京都に到着。清水寺の参道で、2年生の強面のお兄さんたちが、ゆうを囲んで次々に貢ぎ物を差し出す。


「おい、1年。……これ、京都限定の八ツ橋だ。食え」

「ゆう君だっけ? 喉乾いてないか? この抹茶シェイク、美味いぞ」

「人混みで迷子になるなよ、俺の学ランの裾、掴んでていいぞ!」

獅子堂が後ろで般若のような顔をしているのも構わず、2年生たちにとってゆうくんは「可愛げのない後輩たちの中に現れた、天使」になっていた。
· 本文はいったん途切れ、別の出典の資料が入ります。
(* ===== verification/TaskTheorems.v ===== *)
(** * Theorems about the task service *)
From stdpp Require Import base strings numbers gmap list.
From Stdlib Require Import Ascii.
From S2P Require Import Prelude GoStrings GoTime GoNet GoList Deploy Dependency Kahn Validate Meta Placement Fsm FsmSpec RaftService RaftSpec RaftMembers TaskBase TaskRun TaskDeploy TaskOps TaskViews TaskFrame TaskSpec TaskLoops TaskPorts TaskOrder TaskOpsSpec TaskConverge TaskSubmitSpec Concrete.

(** ** Requests *)
Section request_theorems.
Context `{Digest, World} `{ListSort, GraphLib} (cfg : TaskConfig).

(** Whatever sequence of requests the service handles, and whatever the outside answers,
    the replicated state stays well formed. *)
Theorem requests_keep_invariant rs s :
  fsm_inv (state (fsm_of s)) → fsm_inv (state (fsm_of (serve cfg rs s).2)).
Proof. apply serve_inv. Qed.

(** Requests only add: the trace of outside calls and the guards of automatic rollback
    grow, and the replicated state is reached by applying further log entries. *)
Theorem requests_only_extend rs s : evolves s (serve cfg rs s).2.
Proof. apply serve_evolves. Qed.

(** C14. A failed deployment is rolled back automatically at most once per generation: once a
    rollback of a generation was attempted, later failures of that generation change nothing,
    whichever workload fails and whatever happened in between. *)
Theorem auto_rollback_once app w g rs s app' w' :
  (maybeAutoRollbackDeployFailure app w g s).2 ≠ s →
  autoRollbackGuardKey (app_Metadata app') g = autoRollbackGuardKey (app_Metadata app) g →
  let s' := (serve cfg rs (maybeAutoRollbackDeployFailure app w g s).2).2 in
  maybeAutoRollbackDeployFailure app' w' g s' = (tt, s').
Proof.
  intros Hne%autoRollback_marks Hk s'. apply autoRollback_attempted. right. rewrite Hk.
  by apply (ev_attempts _ _ (serve_evolves cfg rs _)).
Qed.

(** A rollback is never undone automatically: after a rollback was requested, failures of
    the generation it went back to do not trigger an automatic rollback. *)
Theorem rollback_not_undone meta rev rs s app w :
  previousDeployApp (normalizeOperationMetadata meta) (fsm_of s) = Some rev →
  TrimSpace (md_Name meta) ≠ "" → TrimSpace (rev_Generation rev) ≠ "" →
  autoRollbackGuardKey (app_Metadata app) (rev_Generation rev) =
    autoRollbackGuardKey (normalizeOperationMetadata meta) (rev_Generation rev) →
  let s' := (serve cfg rs (SubmitRollback meta s).2).2 in
  maybeAutoRollbackDeployFailure app w (rev_Generation rev) s' = (tt, s').
Proof.
  intros Hp Hn Hg Hk s'. apply autoRollback_suppressed. rewrite Hk.
  apply (ev_suppressed _ _ (serve_evolves cfg rs _)). by apply SubmitRollback_suppresses.
Qed.
End request_theorems.

(** ** Order *)
Section order_theorems.
Context `{Digest, World} `{ListSort, GraphLib} (cfg : TaskConfig).

(** C11. Stopping an application stops its workloads in the reverse of the dependency order,
    dependents first: the stop calls made are a prefix of that order, all of it when the
    operation succeeds. *)
Theorem stop_in_reverse_order app ws :
  WorkloadsInDependencyOrder app = Ok ws →
  observes obs_stop (stopAppWorkloads cfg app)
    (λ r l, l `prefix_of` reverse (w_Name <$> ws) ∧ (r = Ok tt → l = reverse (w_Name <$> ws))).
Proof. apply stopApp_observes. Qed.

(** C12. Deploying an application starts its workloads in dependency order: the start calls
    made, local or dispatched, are a subsequence of that order (a workload that is already
    converged is skipped). *)
Theorem start_in_dependency_order app ws o :
  WorkloadsInDependencyOrder app = Ok ws →
  observes obs_start (deployAppWorkloadsWithOptions cfg app o) (λ _ l, l `sublist_of` (w_Name <$> ws)).
Proof. apply deployApp_observes. Qed.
「し、獅子堂くん……。2年生の先輩たち、みんなとっても優しいね!」

ゆうが嬉しそうに笑うと、獅子堂は複雑な表情で唸った。

「……。阿久津、羽柴。……あいつらを散らせ。ゆうの笑顔を見せていいのは、俺の前だけだ」

「無理言わないでくださいよ。……でも、まぁ、ゆう君が楽しそうならいいじゃないっすか(笑)」


4. 旅館の夜:スイートルームの攻防

夜。獅子堂が権力で押さえた豪華な部屋。

ゆうは、獅子堂・阿久津・羽柴の三人に囲まれて、修学旅行のしおりを眺めていた。


「明日も楽しみだね。……あ、獅子堂くん。僕、一人で寝れるよ……?」

「……。ダメだ。京都の夜は冷える。俺が暖房器具代わりになってやる」


獅子堂は、ゆうを自分の布団に引き込もうとするが、そこに阿久津と羽柴が割り込む。

「ちょっと待てカシラ。ゆう君が怖がってるだろ。……ゆう君、俺が隣で守ってやるからな、敬語抜きでいいぞ!」

「阿久津、どさくさに紛れて距離を詰めない。……ゆう君、僕が本を読んであげようか?」


結局、ゆうを真ん中にして、四人で川の字になって眠ることに。

ゆうの小さな寝息を聞きながら、獅子堂は「……このまま時間が止まればいいのに」と、2年生らしい(?)少し切ない願いを抱くのだった。